━━━ Extracted material
Example path_examples :
  Path.str (Path.of_string "a//b/./c.MP4/") = "a/b/c.MP4"
  ∧ Path.str (Path.of_string "//a/b") = "//a/b"
  ∧ Path.str (Path.of_string "///a/b") = "/a/b"
  ∧ Path.str (Path.of_string "") = "."
  ∧ Path.suffix (Path.of_string "/x/a.tar.MP4") = ".MP4"
  ∧ Path.stem (Path.of_string "/x/a.tar.MP4") = "a.tar"
  ∧ Path.suffix (Path.of_string "/x/.mp4") = ""
  ∧ Path.suffix (Path.of_string "/x/a.") = ""
  ∧ Path.str (Path.parent (Path.of_string "out/x/y.mkv")) = "out/x"
  ∧ Path.str (Path.parent (Path.of_string "y.mkv")) = ".".
Proof. repeat split. Qed.

Example sorted_exts :
  PyStr.join ", " (PyStr.sorted (elements VIDEO_EXTS))
  = ".avi, .mkv, .mov, .mp4, .mpeg, .mpg, .webm".
Proof. vm_compute. reflexivity. Qed.

(** The scenario of the specification: [clip.mp4] with one h264 stream,
    1280 by 720 at 25/1, and no audio. *)
Example scenario_clip :
  mark_video (Demo.env [Demo.clip] Demo.all_fine []) "clip.mp4" None None None
    Demo.start
  = (Ok tt,
     mkState {[ "clip.mp4" := File; "clip_marked.mp4" := File ]}
       [ Drawtext "Filename: clip.mp4" (1280, 720)%Z;
         Run [ "ffmpeg"; "-y"; "-f"; "lavfi"; "-i"; "drawtext=Filename: clip.mp4";
               "-f"; "lavfi"; "-i";
               "anullsrc=channel_layout=stereo:sample_rate=44100"; "-shortest";
               "-c:v"; "libx264"; "-pix_fmt"; "yuv420p"; "-r"; "25";
               "-c:a"; "aac"; "-ar"; "44100"; "/tmp/marker_ab12.mp4" ];
         Run [ "ffmpeg"; "-y"; "-i"; "/tmp/marker_ab12.mp4"; "-c"; "copy";
               "-bsf:v"; "h264_mp4toannexb"; "-f"; "mpegts";
               "/tmp/marker_ab12.ts" ];
         Run [ "ffmpeg"; "-y"; "-i"; "clip.mp4"; "-c"; "copy";
               "-bsf:v"; "h264_mp4toannexb"; "-f"; "mpegts";
               "/tmp/main_ab12.ts" ];
         Run [ "ffmpeg"; "-y"; "-i";
               "concat:/tmp/marker_ab12.ts|/tmp/main_ab12.ts"; "-c"; "copy";
               "-bsf:a"; "aac_adtstoasc"; "clip_marked.mp4" ] ]
       (Some "/tmp/marker_ab12.mp4") (Some "/tmp/marker_ab12.ts")
       (Some "/tmp/main_ab12.ts")).
Proof. vm_compute. reflexivity. Qed.

(** An output path with an extension that is not a video one is refused,
    and a missing input is reported before anything else. *)
Example scenario_paths :
  (mark_video (Demo.env [Demo.clip] Demo.all_fine []) "clip.mp4" (Some "out.txt")
     None None Demo.start).1
  = Err (InvalidOutputPathError "out.txt"
           "Output file extension must be one of .avi, .mkv, .mov, .mp4, .mpeg, .mpg, .webm")
  ∧ (mark_video (Demo.env [Demo.clip] Demo.all_fine []) "clip.mp4"
       (Some "out/x/clip.mkv") None None Demo.start).1 = Ok tt
  ∧ (mark_video (Demo.env [Demo.clip] Demo.all_fine []) "nope.mp4" None
       None None Demo.start).1 = Err (InputFileNotFoundError "nope.mp4").
Proof. repeat split; vm_compute; reflexivity. Qed.

(** ** Strings and paths *)

Lemma app_cons c a b : String c a +:+ b = String c (a +:+ b).
Proof. reflexivity. Qed.

Lemma app_nil b : "" +:+ b = b.
Proof. reflexivity. Qed.

Lemma str_app_assoc a b c : (a +:+ b) +:+ c = a +:+ (b +:+ c).
Proof.
  induction a as [|x a IH]; [done|]. by rewrite !app_cons, IH.
Qed.

Lemma lower_app a b : PyStr.lower (a +:+ b) = PyStr.lower a +:+ PyStr.lower b.
Proof.
  induction a as [|c a IH]; [done|].
  rewrite app_cons. simpl. by rewrite IH, app_cons.
Qed.

Lemma length_app a b :
  String.length (a +:+ b) = (String.length a + String.length b)%nat.
Proof.
  induction a as [|c a IH]; [done|]. rewrite app_cons. simpl. by rewrite IH.
Qed.

Lemma take_drop n s : PyStr.take n s +:+ PyStr.drop n s = s.
Proof.
  revert s. induction n as [|n IH]; intros [|c s]; simpl; try done.
  by rewrite app_cons, IH.
Qed.

Lemma length_drop n s :
  String.length (PyStr.drop n s) = (String.length s - n)%nat.
Proof. revert s. induction n as [|n IH]; intros [|c s]; simpl; auto. Qed.

Lemma drop_app_length a b : PyStr.drop (String.length a) (a +:+ b) = b.
Proof.
  induction a as [|c a IH]; [by destruct b|]. rewrite app_cons. exact IH.
Qed.

Lemma take_app_length a b : PyStr.take (String.length a) (a +:+ b) = a.
Proof.
  induction a as [|c a IH]; [by destruct b|]. rewrite app_cons. simpl.
  by rewrite IH.
Qed.

Lemma rfind_lt c s i : PyStr.rfind c s = Some i → (i < String.length s)%nat.
Proof.
  revert i. induction s as [|a s IH]; simpl; [done|]. intros i.
  destruct (PyStr.rfind c s) as [j|].
  - intros [= <-]. specialize (IH j eq_refl). lia.
  - destruct (Ascii.eqb a c); [|done]. intros [= <-]. lia.
Qed.

Lemma rfind_app c a b :
  PyStr.rfind c (a +:+ b)
  = match PyStr.rfind c b with
    | Some j => Some (String.length a + j)%nat
    | None => PyStr.rfind c a
    end.
Proof.
  induction a as [|x a IH]; [rewrite app_nil; by destruct (PyStr.rfind c b)|].
  rewrite app_cons. simpl. rewrite IH. by destruct (PyStr.rfind c b).
Qed.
━━━━━━
▸ **Assigned task**:
All that belongs in the answer is the run of lines above from the line containing "simpl; try done." through the line containing "induction a as [|x a IH]; [rewrite", exactly as written.

▸ **Solution**:
  revert s. induction n as [|n IH]; intros [|c s]; simpl; try done.
  by rewrite app_cons, IH.
Qed.

Lemma length_drop n s :
  String.length (PyStr.drop n s) = (String.length s - n)%nat.
Proof. revert s. induction n as [|n IH]; intros [|c s]; simpl; auto. Qed.

Lemma drop_app_length a b : PyStr.drop (String.length a) (a +:+ b) = b.
Proof.
  induction a as [|c a IH]; [by destruct b|]. rewrite app_cons. exact IH.
Qed.

Lemma take_app_length a b : PyStr.take (String.length a) (a +:+ b) = a.
Proof.
  induction a as [|c a IH]; [by destruct b|]. rewrite app_cons. simpl.
  by rewrite IH.
Qed.

Lemma rfind_lt c s i : PyStr.rfind c s = Some i → (i < String.length s)%nat.
Proof.
  revert i. induction s as [|a s IH]; simpl; [done|]. intros i.
  destruct (PyStr.rfind c s) as [j|].
  - intros [= <-]. specialize (IH j eq_refl). lia.
  - destruct (Ascii.eqb a c); [|done]. intros [= <-]. lia.
Qed.

Lemma rfind_app c a b :
  PyStr.rfind c (a +:+ b)
  = match PyStr.rfind c b with
    | Some j => Some (String.length a + j)%nat
    | None => PyStr.rfind c a
    end.
Proof.
  induction a as [|x a IH]; [rewrite app_nil; by destruct (PyStr.rfind c b)|].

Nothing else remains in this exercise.